Alessandro Vollero (1889–1959) was a New York mobster and a high-ranking member of the Neapolitan Camorra Navy Street gang in Brooklyn. Vollero served as a lieutenant to gang boss Pellegrino Morano during the Mafia-Camorra War of 1916.

Born in Italy, Vollero emigrated with his family to the United States in 1909 and settled in Brooklyn. He soon became involved with the Camorra-aligned street gangs in that area. Vollero eventually bought a coffee shop on Navy Street in Brooklyn, which became the home of the Navy Street Gang. The Neapolitan gangs were the chief rivals of the Morello crime family, a Sicilian Mafia gang from Manhattan that was trying to expand its territory. The Neapolitan gangs eventually united against the Morello family.

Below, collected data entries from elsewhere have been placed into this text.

(** One turn of the loop. *)
Lemma clear_turn c L s p ps : cb_ok L s -> in_range c = true -> first_list c L -> L c = p :: ps ->
  exists s', cb_ok (<[c := ps]> L) s' /\ locks s' = locks s /\ callback_need_init s' = callback_need_init s /\ freed L s (<[c := ps]> L) s' /\
    forall fuel, clear_loop (S fuel) c (Some p) s = clear_loop fuel c (head ps) s'.
Proof.
  intros Hs Hc Hfirst HL. destruct (ok_node L s c p Hs) as [n Hn]; [rewrite HL; by left|].
  destruct (unlink_ok L s c p n [] ps) as (Hw & (m & Hm) & Hr & Hok & (_ & Hent) & Honly); [done..|]. cbn [app] in *.
  change (place_of c []) with (Head c) in *. set (s1 := relink c [] (next n) s) in *. set (s0 := set_heap (delete p (heap s1)) s1) in *.
  assert (forall q, q <> p -> heap s0 !! q = heap s !! q) as H0 by (intros q Hq; cbn; by rewrite lookup_delete_ne).
  pose proof (gone_live L s s0 c p n ps HL Hn Hent (fun c' Hne => only_table _ _ _ _ _ c' Honly Hne)) as Hgone.
  destruct (sc_callback n) as [fn|] eqn:Hfn; [destruct (sc_client_arg n) as [a|] eqn:Ha|].
  - destruct (clear_node_runs c L s p n a fn ps) as (k & h & Hrun & [m' Hm'] & Hh); [done..|]. fold s1 in Hrun.
    set (s2 := set_heap (delete p h) (log (Freed a) s1)). set (L1 := <[c := ps]> L) in *.
    assert (forall c' q, q ∈ L1 c' -> q <> p /\ q ∈ cells_from c.1 c.2 ≫= L1) as Hin.
    { intros c' q Hq. split.
      - intros ->. destruct (ok_node _ _ _ _ Hok Hq) as [m0 Hm0]. cbn in Hm0. by rewrite lookup_delete_eq in Hm0.
      - apply list_elem_of_bind. exists c'. split; [done|]. destruct (decide (c' ∈ cells_from c.1 c.2)) as [|Hnin]; [done|exfalso].
        unfold L1 in Hq. destruct (decide (c' = c)) as [->|Hne].
        + by apply Hnin, own_cell.
        + rewrite fn_lookup_insert_ne, (Hfirst c' Hnin) in Hq by congruence. by apply not_elem_of_nil in Hq. }
    assert (forall c' q, q ∈ L1 c' -> heap s2 !! q = clear_node (Some a) <$> heap s0 !! q) as Hcl.
    { intros c' q Hq. destruct (Hin c' q Hq) as [Hne Hin']. cbn. rewrite lookup_delete_ne by done. rewrite Hh, decide_True by done.
      f_equal. symmetry. by apply H0. }
    assert (forall q, shape <$> heap s2 !! q = shape <$> heap s0 !! q) as Hsh.
    { intros q. destruct (decide (q = p)) as [->|Hne]; [cbn; by rewrite !lookup_delete_eq|]. rewrite (H0 q Hne). cbn. rewrite lookup_delete_ne, Hh by done.
      destruct (decide _); [|done]. destruct (heap s !! q); [|done]. cbn. by rewrite clear_node_shape. }
    exists s2. split; [by apply (ok_shape L1 s0)|]. split; [done|]. split; [done|]. split.
    + eapply (freed_one _ _ _ _ a); [done|by apply Hgone; right|]. intros b. rewrite (clear_live L1 s0 s2 a Hcl), Hgone.
      split; [tauto|]. intros [[?|[_ [= ->]]] ?]; done.
    + intros fuel. cbn [clear_loop]. step (exact (callback_at_eq p n s Hn)). step (exact Hw). rewrite Hfn, Ha. step (exact Hrun).
      step (by eapply (free_node_eq p m')). erewrite bind_Some by (by apply head_of_eq). cbn. f_equal. 
      destruct Hok as [Hch _ _ _ _ _ _]. specialize (Hch c Hc). unfold L1 in Hch. rewrite fn_lookup_insert in Hch. by eapply chain_head.
  - exists s0. split; [done|]. split; [done|]. split; [done|]. split; [apply freed_none; [done|]; intros b; rewrite Hgone; split; [by left|by intros [?|[_ [=]]]]|].
    intros fuel. cbn [clear_loop]. step (exact (callback_at_eq p n s Hn)). step (exact Hw). rewrite Hfn, Ha. step (done). step (by eapply (free_node_eq p m)). fold s0.
    step (exact Hr). done.
  - exists s0. split; [done|]. split; [done|]. split; [done|]. split; [apply freed_none; [done|]; intros b; rewrite Hgone; split; [by left|by intros [?|[[? [=]] _]]]|].
    intros fuel. cbn [clear_loop]. step (exact (callback_at_eq p n s Hn)). step (exact Hw). rewrite Hfn. step (done). step (by eapply (free_node_eq p m)). fold s0.
    step (exact Hr). done.
Qed.

Lemma clear_loop_runs c ps : forall L fuel s, cb_ok L s -> in_range c = true -> first_list c L -> L c = ps -> (length ps < fuel)%nat ->
  exists L' s', clear_loop fuel c (head ps) s = Some (tt, s') /\ cleared c L s L' s'.
Proof.
  induction ps as [|p ps IH]; intros L [|fuel] s Hs Hc Hfirst HL Hf; cbn in Hf; try lia.
  - exists L, s. split; [done|]. split; [done|]. split; [done|]. split; [done|]. split; [done|]. split; [done|]. by apply freed_none.
  - destruct (clear_turn c L s p ps) as (s1 & Hok & Hl & Hi & Hfr & Hrun); [done..|].
    destruct (IH (<[c := ps]> L) fuel s1) as (L' & s' & Hrun' & Hok' & He & Ho & Hl' & Hi' & Hfr'); [done|done| |by rewrite fn_lookup_insert|lia|].
    + intros c' Hc'. rewrite fn_lookup_insert_ne; [by apply Hfirst|]. intros <-. by apply Hc', own_cell.
    + exists L', s'. split; [by rewrite <- Hrun', <- Hrun|]. split; [done|]. split; [done|]. split; [|split; [congruence|split; [congruence|by eapply freed_trans]]].
      intros c' Hne. rewrite (Ho c' Hne). by rewrite fn_lookup_insert_ne.
Qed.

(** * All lists *)

(** The cells are all from the first one on. *)
Fixpoint in_order (cells : list cell) : bool :=
  match cells with
  | [] => true
  | c :: r => bool_decide (cells_from c.1 c.2 = cells) && in_range c && bool_decide (c ∉ r) && in_order r
  end.

Lemma all_in_order : in_order (cells_from 0 0) = true.
Proof. vm_compute. reflexivity. Qed.

Lemma freed_state L s s1 L' s' : heap s1 = heap s -> trace s1 = trace s -> freed L s1 L' s' -> freed L s L' s'.
Proof.
  intros Hh Ht (F & Htr & Hnd & Hin & Hl). exists F. assert (forall a, live L s1 a <-> live L s a) as He by (intros a; unfold live, table; by rewrite Hh).
  split; [by rewrite <- Ht|]. split; [done|]. split; [intros a Ha; by apply He, Hin|]. intros a. by rewrite <- He.
Qed.

Lemma clear_cells_runs cells : forall L s, in_order cells = true -> cb_ok L s -> callback_need_init s = false ->
  (forall c, c ∉ cells -> L c = []) -> use_assert = true \/ (forall c, c ∈ cells -> lock_count c s = 0) ->
  runs (clear_cells cells) (fun r s' => match r with
    | None => exists c, c ∈ cells /\ lock_count c s = 1
    | Some _ => exists L', cb_ok L' s' /\ (forall c, L' c = []) /\ (forall c, lock_count c s' = lock_count c s) /\ freed L s L' s' /\
                           (forall c, c ∈ cells -> lock_count c s = 0)
    end) s.
Proof.
  induction cells as [|c cells IH]; intros L s Hord Hs Hi Hout Hlk; cbn [clear_cells].
  - exists L. split; [done|]. split; [intros c; apply Hout, not_elem_of_nil|]. split; [done|]. split; [by apply freed_none|]. by intros c ?%not_elem_of_nil.
  - cbn [in_order] in Hord. apply andb_true_iff in Hord as [[[Hcells%bool_decide_eq_true Hc]%andb_true_iff Hnin%bool_decide_eq_true]%andb_true_iff Hord].
    unfold runs. destruct (ok_locks _ _ Hs c) as [Hl|Hl].
    2: { destruct Hlk as [Ha|Hlk]; [|rewrite Hlk in Hl by (by left); lia]. erewrite proceed_None by (rewrite callback_lock_held, Ha by done; done).
         exists c. split; [by left|done]. }
    erewrite proceed_Some by (by apply callback_lock_free). set (s1 := with_lock c 1 s).
    assert (cb_ok L s1) as Hs1 by (apply ok_with_lock; [done..|by right]). step (by apply head_of_eq). step done.
    pose proof (ok_chain _ _ Hs1 c Hc) as Hch. rewrite (chain_head _ _ _ Hch).
    destruct (clear_loop_runs c (L c) L (S (size (heap s1))) s1) as (L' & s2 & Hrun & Hok & He & Ho & Hl2 & Hi2 & Hfr); [done|done| |done|apply ok_length with (c := c) in Hs1; lia|].
    { intros c' Hc'. apply Hout. by rewrite Hcells in Hc'. }
    step (exact Hrun). assert (lock_count c s2 = 1) as Hlc by (unfold lock_count; rewrite Hl2; cbn; by rewrite lookup_insert_eq).
    step (by apply callback_unlock_eq).
    assert (forall c', lock_count c' (with_lock c 0 s2) = lock_count c' s) as Hsame.
    { intros c'. rewrite with_lock_count. destruct (decide (c' = c)) as [->|Hne]; [done|]. unfold lock_count. rewrite Hl2. cbn. by rewrite lookup_insert_ne. }
    eapply runs_mono; [apply (IH L')|].
    + done.
    + apply ok_with_lock; [done| |by left]. by rewrite Hi2.
    + cbn. by rewrite Hi2.
    + intros c' Hc'. destruct (decide (c' = c)) as [->|Hne]; [done|]. rewrite Ho by done. apply Hout. by intros [?|?]%elem_of_cons.
    + destruct Hlk as [|Hlk]; [by left|right]. intros c' Hc'. rewrite Hsame. apply Hlk. by right.
    + cbv beta. intros [u|] s3; [|intros (c' & Hin & Hc'); exists c'; rewrite Hsame in Hc'; split; [by right|done]].
      intros (L2 & Hok2 & He2 & Hlc2 & Hfr2 & Hfree). exists L2. split; [done|]. split; [done|]. split; [intros c'; by rewrite Hlc2|]. split.
      * apply (freed_state L s s1); [done|done|]. eapply freed_trans; [exact Hfr|]. by apply (freed_state L' s2 (with_lock c 0 s2)).
      * intros c' [->|Hin]%elem_of_cons; [done|]. rewrite <- Hsame. by apply Hfree.
Qed.

Lemma clear_callback_runs L s : cb_ok L s -> use_assert = true \/ (forall c, in_range c = true -> lock_count c s = 0) ->
  runs clear_callback (fun r s' => match r with
    | None => exists c, lock_count c s = 1
    | Some _ => exists L', cb_ok L' s' /\ (forall c, L' c = []) /\ (forall c, lock_count c s' = lock_count c s) /\ freed L s L' s' /\
                           (forall c, in_range c = true -> lock_count c s = 0)
    end) s.
Proof.
  intros Hs Hlk. unfold clear_callback, runs. step (by eapply maybe_init_eq).
  assert (forall c, in_range c = true -> c ∈ cells_from 0 0) as Hall.
  { intros [i j]. unfold in_range, MAX_CALLBACK_IDS, MAX_CALLBACK_SUBIDS. cbn. rewrite !andb_true_iff, !Z.leb_le, !Z.ltb_lt. intros H.
    assert (forallb (fun i => forallb (fun j => bool_decide ((i, j) ∈ cells_from 0 0)) (seqZ 0 16)) (seqZ 0 2) = true) as Hb by (vm_compute; reflexivity).
    rewrite forallb_forall in Hb. specialize (Hb i). rewrite <- list_elem_of_In, elem_of_seqZ in Hb. specialize (Hb ltac:(lia)).
    rewrite forallb_forall in Hb. specialize (Hb j). rewrite <- list_elem_of_In, elem_of_seqZ in Hb. specialize (Hb ltac:(lia)). by apply bool_decide_eq_true in Hb. }
  eapply runs_mono; [apply (clear_cells_runs _ L); [apply all_in_order|by apply ok_maybe_init|done| |]|].
  - intros c Hc. destruct (in_range c) eqn:Hr; [by apply Hall in Hr|by eapply ok_range].
  - destruct Hlk as [|Hlk]; [by left|right]. intros c Hc. apply Hlk. by apply (cells_in_range (0, 0)).
  - cbv beta. intros [u|] s'; [|by intros (c & _ & Hc); exists c]. intros (L' & Hok & He & Hl & Hf & Hfree). exists L'. split_and!; try done.
    intros c Hc. by apply Hfree, Hall.
Qed.
End clear.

On September 7, 1916, Vollero participated in the murders of mob boss Nicholas Morello and Charles Ubriaco. Vollero wanted revenge against the Morellos for their murder of his friend Nicholas DelGardio. Vollero lured Morello and Ubriaco to his coffee shop on the pretext of arranging a ceasefire with Morano. When they reached the cafe, Morello and Ubriaco were gunned down. Although the murders were successful, the assassins, "Torpedo" Tony Notaro and Ralph Daniello, were eventually apprehended. Daniello agreed to turn state's evidence in exchange for a reduced sentence.

Based on Daniello's testimony, Vollero and Morano were convicted of first degree murder. On June 20, 1918, Vollero was sentenced to death at Sing Sing Prison in Ossining, New York. However, Vollero's sentence was later commuted to life imprisonment. In 1925, during his imprisonment, Vollero became acquainted with Jimmy "The Shiv" DeStefano and his boyhood friend, future mob turncoat Joe Valachi, and served as their mentor. On April 28, 1933, after 14 years in prison, Vollero was released and sent to his birth town, Gragnano, a small town near Naples.